• _YOUR INSTRUCTIONS_:
How many lines in the material below contain the string "buffer"? Answer with the number alone.

• _SOURCE DATA_:
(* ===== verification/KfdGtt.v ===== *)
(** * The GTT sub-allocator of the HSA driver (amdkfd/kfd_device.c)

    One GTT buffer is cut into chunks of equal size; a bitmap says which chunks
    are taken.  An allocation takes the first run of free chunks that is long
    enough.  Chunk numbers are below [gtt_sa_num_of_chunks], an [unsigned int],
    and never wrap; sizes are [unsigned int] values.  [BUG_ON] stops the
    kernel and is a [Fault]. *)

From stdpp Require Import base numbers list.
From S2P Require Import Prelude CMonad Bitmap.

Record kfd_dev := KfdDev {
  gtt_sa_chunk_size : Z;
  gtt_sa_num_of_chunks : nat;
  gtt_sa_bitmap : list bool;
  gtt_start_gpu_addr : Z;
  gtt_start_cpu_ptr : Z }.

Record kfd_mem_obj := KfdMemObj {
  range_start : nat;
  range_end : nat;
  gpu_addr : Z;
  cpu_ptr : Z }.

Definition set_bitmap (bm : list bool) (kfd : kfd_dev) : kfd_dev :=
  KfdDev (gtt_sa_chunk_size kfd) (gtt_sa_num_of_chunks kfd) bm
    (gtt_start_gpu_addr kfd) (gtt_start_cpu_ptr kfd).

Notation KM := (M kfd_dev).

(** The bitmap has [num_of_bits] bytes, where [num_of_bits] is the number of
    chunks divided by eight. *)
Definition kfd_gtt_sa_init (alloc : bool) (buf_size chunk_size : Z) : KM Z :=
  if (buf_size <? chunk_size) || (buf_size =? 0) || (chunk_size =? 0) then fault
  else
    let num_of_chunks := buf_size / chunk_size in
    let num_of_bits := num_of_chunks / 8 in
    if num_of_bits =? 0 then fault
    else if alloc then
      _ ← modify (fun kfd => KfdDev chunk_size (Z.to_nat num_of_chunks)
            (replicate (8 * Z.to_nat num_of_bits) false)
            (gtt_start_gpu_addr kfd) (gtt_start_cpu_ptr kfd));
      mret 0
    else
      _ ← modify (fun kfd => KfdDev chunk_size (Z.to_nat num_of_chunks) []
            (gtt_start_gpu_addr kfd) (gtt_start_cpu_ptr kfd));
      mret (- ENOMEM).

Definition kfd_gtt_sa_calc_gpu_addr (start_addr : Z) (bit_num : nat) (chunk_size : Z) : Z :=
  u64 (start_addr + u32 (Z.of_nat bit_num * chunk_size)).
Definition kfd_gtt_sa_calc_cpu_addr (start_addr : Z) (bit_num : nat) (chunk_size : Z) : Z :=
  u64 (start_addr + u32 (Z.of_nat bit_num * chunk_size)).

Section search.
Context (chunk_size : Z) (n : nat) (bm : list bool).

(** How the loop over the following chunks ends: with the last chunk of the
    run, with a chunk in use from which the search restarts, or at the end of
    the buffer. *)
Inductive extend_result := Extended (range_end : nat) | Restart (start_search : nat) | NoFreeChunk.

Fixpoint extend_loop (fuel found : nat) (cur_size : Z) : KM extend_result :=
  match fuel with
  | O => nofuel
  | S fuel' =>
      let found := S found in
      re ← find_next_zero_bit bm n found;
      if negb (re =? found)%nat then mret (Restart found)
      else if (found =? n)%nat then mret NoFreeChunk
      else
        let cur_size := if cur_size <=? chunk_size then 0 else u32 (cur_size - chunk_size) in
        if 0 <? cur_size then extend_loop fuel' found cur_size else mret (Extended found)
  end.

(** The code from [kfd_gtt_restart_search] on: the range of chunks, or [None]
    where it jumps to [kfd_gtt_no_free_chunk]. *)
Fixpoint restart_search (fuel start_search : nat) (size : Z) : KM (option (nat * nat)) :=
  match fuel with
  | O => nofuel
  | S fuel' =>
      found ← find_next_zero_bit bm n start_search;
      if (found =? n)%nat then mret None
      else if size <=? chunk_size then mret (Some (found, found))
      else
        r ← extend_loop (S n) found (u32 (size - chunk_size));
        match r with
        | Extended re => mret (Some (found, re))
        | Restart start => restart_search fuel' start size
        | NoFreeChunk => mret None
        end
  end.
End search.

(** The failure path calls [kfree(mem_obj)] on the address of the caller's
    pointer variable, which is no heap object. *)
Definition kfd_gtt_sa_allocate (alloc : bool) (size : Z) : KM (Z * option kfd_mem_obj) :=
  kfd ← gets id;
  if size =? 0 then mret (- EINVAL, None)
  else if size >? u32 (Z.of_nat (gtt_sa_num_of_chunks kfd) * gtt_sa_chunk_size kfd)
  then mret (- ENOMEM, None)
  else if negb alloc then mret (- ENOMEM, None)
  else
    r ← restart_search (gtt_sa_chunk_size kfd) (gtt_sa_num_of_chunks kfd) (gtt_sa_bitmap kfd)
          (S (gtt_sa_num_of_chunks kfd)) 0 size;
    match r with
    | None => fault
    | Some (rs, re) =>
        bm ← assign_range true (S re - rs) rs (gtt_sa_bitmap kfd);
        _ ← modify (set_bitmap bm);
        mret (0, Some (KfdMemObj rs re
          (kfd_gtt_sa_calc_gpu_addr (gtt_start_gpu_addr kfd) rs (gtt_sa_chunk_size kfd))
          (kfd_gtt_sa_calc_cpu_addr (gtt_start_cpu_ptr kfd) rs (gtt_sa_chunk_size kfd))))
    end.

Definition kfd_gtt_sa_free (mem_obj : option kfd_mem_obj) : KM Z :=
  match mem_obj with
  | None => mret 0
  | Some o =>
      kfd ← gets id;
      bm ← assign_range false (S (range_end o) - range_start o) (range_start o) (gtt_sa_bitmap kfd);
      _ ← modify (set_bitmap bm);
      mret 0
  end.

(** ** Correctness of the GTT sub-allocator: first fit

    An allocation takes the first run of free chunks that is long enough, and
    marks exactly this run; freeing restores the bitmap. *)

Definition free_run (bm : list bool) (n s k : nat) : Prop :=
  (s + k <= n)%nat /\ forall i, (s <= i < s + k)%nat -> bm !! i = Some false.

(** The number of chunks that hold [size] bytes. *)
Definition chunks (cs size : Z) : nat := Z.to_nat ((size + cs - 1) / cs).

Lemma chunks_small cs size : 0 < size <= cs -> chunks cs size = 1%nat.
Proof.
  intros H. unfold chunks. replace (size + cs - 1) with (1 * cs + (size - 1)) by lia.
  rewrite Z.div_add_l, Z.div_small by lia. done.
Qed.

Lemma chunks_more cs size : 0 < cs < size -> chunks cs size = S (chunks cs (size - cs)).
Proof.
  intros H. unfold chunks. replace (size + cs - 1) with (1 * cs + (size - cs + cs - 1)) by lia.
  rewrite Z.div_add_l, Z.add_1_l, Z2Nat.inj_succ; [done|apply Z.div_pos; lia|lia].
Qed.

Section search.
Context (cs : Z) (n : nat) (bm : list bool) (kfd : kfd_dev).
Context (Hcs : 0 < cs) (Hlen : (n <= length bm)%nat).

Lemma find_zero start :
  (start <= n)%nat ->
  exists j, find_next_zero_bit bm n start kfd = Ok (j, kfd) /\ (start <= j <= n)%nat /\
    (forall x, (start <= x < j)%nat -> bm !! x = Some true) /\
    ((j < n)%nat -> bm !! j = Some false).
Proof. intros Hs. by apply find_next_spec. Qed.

==

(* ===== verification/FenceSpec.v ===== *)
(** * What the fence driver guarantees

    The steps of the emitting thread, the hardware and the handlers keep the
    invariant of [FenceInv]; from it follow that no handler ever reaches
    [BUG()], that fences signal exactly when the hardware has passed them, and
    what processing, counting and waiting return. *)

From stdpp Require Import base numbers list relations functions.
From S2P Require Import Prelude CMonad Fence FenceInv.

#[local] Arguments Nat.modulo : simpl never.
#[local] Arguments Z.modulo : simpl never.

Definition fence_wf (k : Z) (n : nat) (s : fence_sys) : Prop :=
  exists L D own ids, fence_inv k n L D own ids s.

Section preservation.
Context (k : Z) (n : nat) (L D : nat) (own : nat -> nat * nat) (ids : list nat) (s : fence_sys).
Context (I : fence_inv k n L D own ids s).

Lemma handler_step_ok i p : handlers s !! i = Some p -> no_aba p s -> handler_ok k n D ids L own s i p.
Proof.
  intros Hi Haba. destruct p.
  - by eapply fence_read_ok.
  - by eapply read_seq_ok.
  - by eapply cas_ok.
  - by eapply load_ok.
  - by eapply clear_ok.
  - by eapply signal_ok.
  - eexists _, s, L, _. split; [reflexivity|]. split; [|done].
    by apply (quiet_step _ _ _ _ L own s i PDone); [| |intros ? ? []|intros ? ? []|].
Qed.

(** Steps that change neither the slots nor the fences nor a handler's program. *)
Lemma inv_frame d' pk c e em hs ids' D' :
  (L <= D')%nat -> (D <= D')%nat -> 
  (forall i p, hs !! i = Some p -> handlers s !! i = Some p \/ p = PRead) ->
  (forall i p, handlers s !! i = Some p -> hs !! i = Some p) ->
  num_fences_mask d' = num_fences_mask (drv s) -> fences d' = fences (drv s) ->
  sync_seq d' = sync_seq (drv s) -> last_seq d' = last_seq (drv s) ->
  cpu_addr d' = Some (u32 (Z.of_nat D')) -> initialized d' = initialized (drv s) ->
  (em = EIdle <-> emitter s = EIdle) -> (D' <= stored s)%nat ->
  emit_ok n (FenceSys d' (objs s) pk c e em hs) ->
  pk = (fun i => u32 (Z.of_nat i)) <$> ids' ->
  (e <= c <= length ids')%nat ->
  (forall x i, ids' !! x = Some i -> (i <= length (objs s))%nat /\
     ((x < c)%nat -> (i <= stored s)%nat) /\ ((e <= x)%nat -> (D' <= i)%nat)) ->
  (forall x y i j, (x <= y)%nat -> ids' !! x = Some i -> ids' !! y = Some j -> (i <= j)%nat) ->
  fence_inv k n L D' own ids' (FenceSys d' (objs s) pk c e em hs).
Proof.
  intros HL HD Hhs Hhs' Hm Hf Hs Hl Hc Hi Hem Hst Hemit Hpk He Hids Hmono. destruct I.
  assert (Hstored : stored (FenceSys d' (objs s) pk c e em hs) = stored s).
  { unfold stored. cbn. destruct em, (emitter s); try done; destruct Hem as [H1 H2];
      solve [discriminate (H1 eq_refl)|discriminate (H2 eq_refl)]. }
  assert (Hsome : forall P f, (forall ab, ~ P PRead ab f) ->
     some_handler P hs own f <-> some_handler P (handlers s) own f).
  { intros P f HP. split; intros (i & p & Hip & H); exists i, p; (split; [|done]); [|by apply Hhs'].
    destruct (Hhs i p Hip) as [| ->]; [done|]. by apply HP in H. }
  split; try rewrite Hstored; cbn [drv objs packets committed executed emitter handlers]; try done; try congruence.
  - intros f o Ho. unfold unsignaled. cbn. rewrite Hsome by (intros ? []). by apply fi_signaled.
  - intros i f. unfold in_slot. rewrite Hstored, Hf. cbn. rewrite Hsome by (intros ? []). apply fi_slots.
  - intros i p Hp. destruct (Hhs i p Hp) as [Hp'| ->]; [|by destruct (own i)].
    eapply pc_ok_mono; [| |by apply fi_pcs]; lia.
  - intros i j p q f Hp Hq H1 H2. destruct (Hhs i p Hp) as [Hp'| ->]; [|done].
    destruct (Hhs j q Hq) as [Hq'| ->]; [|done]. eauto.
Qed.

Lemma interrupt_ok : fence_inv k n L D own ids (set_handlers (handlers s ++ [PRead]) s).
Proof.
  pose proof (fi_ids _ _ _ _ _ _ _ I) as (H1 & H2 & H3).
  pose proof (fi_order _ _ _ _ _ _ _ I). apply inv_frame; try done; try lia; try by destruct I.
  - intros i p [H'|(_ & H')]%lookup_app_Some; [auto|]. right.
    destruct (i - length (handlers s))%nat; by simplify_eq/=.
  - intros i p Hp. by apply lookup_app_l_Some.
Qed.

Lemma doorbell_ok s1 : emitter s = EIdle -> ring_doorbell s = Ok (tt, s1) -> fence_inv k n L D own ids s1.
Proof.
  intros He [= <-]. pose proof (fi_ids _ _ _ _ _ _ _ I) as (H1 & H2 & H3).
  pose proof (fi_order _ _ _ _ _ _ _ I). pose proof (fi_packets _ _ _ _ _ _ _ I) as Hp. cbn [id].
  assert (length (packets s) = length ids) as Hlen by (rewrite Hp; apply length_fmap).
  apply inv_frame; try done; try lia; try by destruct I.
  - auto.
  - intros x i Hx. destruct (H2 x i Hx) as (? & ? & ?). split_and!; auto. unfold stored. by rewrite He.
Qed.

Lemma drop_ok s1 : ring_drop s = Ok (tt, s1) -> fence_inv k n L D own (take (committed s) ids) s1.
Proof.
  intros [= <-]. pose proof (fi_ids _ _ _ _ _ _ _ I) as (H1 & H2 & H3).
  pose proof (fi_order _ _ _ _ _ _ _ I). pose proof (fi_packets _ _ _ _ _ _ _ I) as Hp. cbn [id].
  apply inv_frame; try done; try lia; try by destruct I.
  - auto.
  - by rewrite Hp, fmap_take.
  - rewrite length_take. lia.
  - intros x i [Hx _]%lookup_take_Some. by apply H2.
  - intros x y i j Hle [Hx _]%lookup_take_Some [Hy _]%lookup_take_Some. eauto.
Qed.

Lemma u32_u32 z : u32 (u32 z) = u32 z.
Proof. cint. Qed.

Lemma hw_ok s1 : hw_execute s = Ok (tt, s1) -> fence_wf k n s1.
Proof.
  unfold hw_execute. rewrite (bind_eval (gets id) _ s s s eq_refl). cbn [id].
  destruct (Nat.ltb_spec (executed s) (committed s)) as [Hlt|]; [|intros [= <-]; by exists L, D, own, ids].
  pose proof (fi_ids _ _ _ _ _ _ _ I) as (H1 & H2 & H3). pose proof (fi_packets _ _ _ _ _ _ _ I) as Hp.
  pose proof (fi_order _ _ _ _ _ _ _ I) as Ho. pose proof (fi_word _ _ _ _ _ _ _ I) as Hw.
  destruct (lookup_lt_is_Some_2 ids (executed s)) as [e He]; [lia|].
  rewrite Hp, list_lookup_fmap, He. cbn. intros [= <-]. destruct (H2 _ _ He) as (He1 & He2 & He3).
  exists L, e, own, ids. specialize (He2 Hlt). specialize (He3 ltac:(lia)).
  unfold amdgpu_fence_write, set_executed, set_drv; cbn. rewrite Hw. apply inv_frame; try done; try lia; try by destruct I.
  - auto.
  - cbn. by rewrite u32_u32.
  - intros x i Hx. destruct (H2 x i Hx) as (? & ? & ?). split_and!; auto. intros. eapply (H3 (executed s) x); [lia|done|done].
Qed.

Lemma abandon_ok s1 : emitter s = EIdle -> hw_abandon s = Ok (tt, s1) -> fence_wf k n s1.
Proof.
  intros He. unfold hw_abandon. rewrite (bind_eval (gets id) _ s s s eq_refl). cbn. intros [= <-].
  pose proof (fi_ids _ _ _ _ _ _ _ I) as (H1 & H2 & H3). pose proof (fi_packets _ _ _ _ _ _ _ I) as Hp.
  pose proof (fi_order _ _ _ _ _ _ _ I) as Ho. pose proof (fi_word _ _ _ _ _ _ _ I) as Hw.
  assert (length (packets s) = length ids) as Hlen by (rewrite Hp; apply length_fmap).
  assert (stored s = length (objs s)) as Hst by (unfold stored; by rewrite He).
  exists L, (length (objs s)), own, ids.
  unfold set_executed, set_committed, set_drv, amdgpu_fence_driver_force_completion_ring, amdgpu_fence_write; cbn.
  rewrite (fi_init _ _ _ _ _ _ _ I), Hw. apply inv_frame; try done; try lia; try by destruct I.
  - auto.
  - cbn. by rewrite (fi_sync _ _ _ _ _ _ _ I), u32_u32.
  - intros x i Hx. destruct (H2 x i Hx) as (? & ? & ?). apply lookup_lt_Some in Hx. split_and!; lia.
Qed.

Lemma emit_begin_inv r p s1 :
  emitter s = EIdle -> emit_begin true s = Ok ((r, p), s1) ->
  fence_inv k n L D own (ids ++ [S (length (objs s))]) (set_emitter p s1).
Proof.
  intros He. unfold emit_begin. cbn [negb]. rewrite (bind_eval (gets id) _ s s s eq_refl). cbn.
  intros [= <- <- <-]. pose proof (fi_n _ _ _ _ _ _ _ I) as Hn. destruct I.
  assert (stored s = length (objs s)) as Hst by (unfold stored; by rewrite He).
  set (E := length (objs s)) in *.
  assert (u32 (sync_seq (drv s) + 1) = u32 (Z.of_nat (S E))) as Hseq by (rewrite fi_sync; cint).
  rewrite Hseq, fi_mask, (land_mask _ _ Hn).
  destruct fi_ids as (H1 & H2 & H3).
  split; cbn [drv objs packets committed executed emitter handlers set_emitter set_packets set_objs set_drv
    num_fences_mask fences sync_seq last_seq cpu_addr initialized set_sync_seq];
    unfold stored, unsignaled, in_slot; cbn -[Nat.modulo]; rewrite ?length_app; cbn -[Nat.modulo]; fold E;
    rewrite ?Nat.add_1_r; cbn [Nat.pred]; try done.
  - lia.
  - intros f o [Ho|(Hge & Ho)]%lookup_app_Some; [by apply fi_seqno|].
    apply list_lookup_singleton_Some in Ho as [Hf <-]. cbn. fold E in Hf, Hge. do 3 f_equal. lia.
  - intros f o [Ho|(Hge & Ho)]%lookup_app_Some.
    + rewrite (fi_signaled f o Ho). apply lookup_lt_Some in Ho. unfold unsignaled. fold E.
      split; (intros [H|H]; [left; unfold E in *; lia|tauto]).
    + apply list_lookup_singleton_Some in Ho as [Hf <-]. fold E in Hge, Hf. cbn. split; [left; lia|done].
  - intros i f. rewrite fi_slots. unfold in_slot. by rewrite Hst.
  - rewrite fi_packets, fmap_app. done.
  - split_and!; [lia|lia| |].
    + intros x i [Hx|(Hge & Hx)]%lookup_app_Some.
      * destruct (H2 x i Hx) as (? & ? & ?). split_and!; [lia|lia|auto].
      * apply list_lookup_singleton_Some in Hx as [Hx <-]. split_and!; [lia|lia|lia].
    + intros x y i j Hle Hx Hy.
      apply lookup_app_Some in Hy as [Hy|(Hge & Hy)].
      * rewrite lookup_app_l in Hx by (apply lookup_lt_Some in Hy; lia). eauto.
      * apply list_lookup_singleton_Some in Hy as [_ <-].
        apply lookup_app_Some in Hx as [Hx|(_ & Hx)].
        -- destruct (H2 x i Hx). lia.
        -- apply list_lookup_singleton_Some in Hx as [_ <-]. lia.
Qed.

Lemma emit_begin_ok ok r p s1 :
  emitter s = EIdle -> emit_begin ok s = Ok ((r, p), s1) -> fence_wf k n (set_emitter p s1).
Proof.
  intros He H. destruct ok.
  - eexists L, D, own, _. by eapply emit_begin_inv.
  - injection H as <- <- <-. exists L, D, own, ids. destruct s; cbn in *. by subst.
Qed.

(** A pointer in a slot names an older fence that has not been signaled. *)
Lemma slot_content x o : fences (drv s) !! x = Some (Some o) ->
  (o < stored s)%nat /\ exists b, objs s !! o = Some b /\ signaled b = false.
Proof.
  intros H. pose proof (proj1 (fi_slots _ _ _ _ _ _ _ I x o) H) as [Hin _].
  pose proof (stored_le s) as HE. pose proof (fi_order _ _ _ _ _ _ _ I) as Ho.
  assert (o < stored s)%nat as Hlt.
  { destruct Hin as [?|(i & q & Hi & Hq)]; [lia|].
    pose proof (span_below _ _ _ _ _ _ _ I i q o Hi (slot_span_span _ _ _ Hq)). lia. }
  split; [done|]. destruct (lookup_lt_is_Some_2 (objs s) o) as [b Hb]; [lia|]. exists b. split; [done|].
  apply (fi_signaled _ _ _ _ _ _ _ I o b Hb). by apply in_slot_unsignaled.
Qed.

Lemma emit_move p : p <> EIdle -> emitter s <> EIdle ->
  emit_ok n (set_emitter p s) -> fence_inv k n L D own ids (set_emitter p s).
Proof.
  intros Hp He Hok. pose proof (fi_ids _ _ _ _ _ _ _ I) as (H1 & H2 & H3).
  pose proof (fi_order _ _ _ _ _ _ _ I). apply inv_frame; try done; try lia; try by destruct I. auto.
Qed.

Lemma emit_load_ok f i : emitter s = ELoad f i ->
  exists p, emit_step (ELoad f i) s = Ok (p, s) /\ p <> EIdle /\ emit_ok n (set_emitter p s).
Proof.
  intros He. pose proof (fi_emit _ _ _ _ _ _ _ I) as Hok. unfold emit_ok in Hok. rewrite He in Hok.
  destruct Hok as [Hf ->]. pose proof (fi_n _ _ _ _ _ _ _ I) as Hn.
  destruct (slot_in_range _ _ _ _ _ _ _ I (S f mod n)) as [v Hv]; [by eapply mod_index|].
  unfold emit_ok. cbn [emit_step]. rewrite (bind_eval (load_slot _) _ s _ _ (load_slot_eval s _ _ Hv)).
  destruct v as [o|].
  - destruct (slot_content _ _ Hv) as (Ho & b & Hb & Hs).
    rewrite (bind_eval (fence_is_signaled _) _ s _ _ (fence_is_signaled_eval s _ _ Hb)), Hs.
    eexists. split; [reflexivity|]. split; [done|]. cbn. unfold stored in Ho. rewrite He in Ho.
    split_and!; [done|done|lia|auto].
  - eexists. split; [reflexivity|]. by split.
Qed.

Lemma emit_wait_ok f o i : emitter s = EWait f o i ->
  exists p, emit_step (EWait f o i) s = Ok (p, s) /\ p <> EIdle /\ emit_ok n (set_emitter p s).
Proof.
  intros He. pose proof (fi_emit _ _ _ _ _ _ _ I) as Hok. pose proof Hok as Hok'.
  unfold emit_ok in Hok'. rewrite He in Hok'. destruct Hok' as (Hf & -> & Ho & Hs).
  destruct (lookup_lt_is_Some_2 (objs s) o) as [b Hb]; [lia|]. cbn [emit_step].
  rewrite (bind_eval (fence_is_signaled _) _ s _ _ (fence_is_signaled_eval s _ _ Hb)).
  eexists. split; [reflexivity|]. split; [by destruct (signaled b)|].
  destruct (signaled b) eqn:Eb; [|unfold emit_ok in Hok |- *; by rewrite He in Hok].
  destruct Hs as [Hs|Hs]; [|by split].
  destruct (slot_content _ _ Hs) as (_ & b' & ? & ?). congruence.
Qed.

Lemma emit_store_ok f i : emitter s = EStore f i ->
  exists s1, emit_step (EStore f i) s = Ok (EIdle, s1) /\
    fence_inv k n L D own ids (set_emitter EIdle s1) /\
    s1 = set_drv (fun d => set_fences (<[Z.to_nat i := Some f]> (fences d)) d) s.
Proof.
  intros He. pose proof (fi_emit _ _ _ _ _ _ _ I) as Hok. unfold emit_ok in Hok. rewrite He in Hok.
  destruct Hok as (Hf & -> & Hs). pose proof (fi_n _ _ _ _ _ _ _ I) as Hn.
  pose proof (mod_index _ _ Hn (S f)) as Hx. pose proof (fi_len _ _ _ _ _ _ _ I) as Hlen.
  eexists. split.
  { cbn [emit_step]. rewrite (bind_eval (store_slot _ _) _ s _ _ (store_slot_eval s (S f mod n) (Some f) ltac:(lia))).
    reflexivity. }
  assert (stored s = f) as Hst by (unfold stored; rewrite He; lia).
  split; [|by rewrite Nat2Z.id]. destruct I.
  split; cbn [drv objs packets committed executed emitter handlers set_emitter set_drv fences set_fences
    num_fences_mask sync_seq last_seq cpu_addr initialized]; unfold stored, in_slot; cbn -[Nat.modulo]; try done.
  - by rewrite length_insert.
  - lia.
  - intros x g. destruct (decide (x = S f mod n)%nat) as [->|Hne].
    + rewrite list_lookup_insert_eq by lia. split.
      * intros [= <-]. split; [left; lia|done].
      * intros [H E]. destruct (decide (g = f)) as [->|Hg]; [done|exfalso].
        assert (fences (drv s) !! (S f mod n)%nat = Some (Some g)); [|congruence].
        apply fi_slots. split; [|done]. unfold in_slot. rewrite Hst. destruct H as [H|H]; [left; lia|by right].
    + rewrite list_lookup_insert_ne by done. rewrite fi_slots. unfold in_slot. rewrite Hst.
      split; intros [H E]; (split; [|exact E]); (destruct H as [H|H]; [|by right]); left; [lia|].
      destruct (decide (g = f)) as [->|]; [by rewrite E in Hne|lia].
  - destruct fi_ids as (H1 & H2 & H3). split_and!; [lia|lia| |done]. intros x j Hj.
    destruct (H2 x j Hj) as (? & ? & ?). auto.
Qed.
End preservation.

• _COMPLETED EXERCISE_:
2